[Information given]:
--- START ---

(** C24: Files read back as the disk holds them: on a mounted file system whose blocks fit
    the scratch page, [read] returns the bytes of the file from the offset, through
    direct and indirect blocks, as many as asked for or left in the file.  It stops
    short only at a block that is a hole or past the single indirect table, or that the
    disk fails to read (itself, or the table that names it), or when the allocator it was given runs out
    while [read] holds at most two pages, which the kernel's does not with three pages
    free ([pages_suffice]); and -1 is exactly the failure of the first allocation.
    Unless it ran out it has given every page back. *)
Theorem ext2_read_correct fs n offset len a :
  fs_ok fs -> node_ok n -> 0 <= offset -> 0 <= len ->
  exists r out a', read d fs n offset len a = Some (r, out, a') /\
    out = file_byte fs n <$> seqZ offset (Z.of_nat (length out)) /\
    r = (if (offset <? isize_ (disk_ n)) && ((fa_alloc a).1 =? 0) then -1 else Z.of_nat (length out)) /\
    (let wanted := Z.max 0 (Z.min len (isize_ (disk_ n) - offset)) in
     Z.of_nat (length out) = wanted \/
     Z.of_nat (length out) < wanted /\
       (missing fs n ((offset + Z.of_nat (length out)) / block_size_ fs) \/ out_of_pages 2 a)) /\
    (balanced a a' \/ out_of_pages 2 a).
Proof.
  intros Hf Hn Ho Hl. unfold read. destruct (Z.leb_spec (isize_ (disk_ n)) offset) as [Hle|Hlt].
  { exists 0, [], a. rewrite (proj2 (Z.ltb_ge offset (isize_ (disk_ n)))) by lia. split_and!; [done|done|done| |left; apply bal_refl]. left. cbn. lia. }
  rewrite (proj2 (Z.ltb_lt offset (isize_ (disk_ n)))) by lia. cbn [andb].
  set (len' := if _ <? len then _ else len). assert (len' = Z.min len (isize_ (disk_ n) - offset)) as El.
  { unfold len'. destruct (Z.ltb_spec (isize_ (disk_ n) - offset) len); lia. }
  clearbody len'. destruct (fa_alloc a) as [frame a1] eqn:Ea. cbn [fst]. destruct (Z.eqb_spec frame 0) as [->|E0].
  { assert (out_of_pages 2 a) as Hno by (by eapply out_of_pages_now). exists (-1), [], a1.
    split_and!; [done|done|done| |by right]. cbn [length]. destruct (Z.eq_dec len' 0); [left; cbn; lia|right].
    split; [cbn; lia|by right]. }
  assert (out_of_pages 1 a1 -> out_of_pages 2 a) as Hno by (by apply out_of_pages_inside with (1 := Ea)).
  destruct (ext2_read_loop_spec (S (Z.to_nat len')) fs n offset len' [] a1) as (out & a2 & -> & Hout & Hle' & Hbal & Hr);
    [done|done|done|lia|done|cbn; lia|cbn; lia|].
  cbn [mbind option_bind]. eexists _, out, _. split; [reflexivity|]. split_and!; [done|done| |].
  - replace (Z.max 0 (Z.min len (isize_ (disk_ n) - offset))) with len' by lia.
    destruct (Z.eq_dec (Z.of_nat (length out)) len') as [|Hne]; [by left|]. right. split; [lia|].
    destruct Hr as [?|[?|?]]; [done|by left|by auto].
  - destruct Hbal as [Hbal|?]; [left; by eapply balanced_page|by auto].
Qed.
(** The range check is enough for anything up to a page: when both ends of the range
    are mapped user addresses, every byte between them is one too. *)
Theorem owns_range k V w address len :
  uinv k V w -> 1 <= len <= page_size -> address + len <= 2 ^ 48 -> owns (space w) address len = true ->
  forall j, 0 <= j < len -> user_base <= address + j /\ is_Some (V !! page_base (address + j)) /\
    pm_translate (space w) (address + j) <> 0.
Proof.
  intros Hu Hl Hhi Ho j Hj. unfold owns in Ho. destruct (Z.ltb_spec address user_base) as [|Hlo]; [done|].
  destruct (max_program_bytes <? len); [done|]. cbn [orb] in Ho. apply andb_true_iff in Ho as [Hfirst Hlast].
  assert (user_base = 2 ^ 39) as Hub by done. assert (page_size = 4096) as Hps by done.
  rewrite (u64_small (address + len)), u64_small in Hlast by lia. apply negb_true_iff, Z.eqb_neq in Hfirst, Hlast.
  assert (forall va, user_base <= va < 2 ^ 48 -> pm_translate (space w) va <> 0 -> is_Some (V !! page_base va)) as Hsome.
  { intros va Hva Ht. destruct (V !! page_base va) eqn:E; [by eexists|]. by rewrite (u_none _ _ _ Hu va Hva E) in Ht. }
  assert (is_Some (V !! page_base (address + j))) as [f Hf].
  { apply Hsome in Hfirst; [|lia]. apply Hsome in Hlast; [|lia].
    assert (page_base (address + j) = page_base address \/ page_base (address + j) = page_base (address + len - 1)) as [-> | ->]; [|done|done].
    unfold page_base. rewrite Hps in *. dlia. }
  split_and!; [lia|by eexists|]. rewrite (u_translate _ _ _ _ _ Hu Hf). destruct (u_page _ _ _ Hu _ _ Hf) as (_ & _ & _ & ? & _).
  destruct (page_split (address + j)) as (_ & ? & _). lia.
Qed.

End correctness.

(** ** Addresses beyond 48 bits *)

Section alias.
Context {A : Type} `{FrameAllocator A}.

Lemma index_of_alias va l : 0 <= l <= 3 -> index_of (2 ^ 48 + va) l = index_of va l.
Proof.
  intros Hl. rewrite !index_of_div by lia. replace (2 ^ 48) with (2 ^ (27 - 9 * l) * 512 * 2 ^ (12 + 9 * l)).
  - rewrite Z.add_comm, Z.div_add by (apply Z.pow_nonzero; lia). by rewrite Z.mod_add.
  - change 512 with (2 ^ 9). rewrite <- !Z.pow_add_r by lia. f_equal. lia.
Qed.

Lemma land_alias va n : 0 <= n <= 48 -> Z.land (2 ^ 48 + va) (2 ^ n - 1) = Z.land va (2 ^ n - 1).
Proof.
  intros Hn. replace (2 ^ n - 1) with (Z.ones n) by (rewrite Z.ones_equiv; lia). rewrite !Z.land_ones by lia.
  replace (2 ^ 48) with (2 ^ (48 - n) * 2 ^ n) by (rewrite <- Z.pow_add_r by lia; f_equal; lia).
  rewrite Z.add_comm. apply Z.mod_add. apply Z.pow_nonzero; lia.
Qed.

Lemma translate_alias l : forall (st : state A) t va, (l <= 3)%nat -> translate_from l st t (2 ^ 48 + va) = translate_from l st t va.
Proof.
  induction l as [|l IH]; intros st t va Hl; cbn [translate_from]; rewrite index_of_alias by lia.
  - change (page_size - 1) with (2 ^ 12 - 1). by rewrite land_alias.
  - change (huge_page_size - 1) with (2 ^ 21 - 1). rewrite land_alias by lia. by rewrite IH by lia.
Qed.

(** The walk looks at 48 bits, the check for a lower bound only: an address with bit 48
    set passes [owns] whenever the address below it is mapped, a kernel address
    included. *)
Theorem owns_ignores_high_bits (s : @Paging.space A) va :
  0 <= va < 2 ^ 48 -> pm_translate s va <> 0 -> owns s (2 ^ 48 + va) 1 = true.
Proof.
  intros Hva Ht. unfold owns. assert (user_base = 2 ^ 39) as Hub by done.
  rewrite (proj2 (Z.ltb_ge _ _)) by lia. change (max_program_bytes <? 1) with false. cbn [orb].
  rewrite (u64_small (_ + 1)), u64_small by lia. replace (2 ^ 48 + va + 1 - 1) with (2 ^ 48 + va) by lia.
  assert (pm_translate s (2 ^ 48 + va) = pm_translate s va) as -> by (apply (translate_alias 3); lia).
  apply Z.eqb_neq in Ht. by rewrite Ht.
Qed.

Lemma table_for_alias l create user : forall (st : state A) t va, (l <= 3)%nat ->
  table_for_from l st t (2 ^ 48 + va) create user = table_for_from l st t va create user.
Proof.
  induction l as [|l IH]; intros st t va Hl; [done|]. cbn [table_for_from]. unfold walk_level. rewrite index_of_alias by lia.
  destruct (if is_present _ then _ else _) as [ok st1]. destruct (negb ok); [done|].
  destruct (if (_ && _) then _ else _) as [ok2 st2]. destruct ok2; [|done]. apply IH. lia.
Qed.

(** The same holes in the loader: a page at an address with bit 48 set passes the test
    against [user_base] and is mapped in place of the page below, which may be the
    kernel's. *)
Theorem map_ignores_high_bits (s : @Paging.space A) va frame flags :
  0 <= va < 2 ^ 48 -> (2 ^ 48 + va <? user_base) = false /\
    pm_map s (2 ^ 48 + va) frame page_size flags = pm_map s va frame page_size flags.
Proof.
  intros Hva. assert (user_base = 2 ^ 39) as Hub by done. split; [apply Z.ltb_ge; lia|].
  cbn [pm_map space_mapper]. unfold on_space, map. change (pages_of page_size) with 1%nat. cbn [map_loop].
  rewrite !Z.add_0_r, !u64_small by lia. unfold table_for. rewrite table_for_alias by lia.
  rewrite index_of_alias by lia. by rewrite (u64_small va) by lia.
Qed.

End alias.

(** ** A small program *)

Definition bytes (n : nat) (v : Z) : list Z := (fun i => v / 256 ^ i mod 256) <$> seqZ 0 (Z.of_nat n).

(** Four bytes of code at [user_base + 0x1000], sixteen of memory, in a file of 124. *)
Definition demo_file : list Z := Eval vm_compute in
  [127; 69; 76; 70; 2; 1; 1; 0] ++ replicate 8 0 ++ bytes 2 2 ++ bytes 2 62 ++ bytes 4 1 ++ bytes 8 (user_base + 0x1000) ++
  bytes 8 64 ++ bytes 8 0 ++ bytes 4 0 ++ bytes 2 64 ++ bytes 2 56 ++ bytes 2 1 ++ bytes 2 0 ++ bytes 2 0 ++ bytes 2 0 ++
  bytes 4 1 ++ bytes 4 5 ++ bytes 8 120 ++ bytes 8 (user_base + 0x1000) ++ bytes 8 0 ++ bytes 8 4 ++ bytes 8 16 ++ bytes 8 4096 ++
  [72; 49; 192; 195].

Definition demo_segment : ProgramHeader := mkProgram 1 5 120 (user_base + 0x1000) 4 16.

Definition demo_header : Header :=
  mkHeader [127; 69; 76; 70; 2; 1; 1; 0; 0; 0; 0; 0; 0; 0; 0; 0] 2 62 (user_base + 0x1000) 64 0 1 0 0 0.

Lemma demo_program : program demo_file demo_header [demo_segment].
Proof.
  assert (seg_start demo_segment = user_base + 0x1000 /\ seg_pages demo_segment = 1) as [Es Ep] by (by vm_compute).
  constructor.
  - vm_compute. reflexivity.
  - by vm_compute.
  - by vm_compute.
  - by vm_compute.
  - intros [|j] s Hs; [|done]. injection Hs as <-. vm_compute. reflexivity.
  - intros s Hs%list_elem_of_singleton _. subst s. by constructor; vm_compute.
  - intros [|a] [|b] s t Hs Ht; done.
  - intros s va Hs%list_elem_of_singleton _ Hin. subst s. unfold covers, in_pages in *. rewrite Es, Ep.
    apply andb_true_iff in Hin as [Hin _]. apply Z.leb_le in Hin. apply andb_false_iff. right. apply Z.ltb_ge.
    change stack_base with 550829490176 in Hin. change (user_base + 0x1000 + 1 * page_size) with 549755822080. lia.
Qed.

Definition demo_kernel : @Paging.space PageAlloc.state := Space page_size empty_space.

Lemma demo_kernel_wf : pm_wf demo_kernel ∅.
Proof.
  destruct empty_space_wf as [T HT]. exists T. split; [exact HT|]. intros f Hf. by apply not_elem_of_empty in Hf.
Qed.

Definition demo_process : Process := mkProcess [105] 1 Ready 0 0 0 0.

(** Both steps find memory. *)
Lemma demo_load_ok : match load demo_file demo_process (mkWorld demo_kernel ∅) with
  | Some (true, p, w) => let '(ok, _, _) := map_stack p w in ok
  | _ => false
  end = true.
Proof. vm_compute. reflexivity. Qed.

--- END ---

[What you have to do]: Please output the lines of the listing above that fall in the stretch from the one with "assert (is_Some (V" through the one with "assert (page_base (address", exactly and only those.

[Solved exercise]:
  assert (is_Some (V !! page_base (address + j))) as [f Hf].
  { apply Hsome in Hfirst; [|lia]. apply Hsome in Hlast; [|lia].
    assert (page_base (address + j) = page_base address \/ page_base (address + j) = page_base (address + len - 1)) as [-> | ->]; [|done|done].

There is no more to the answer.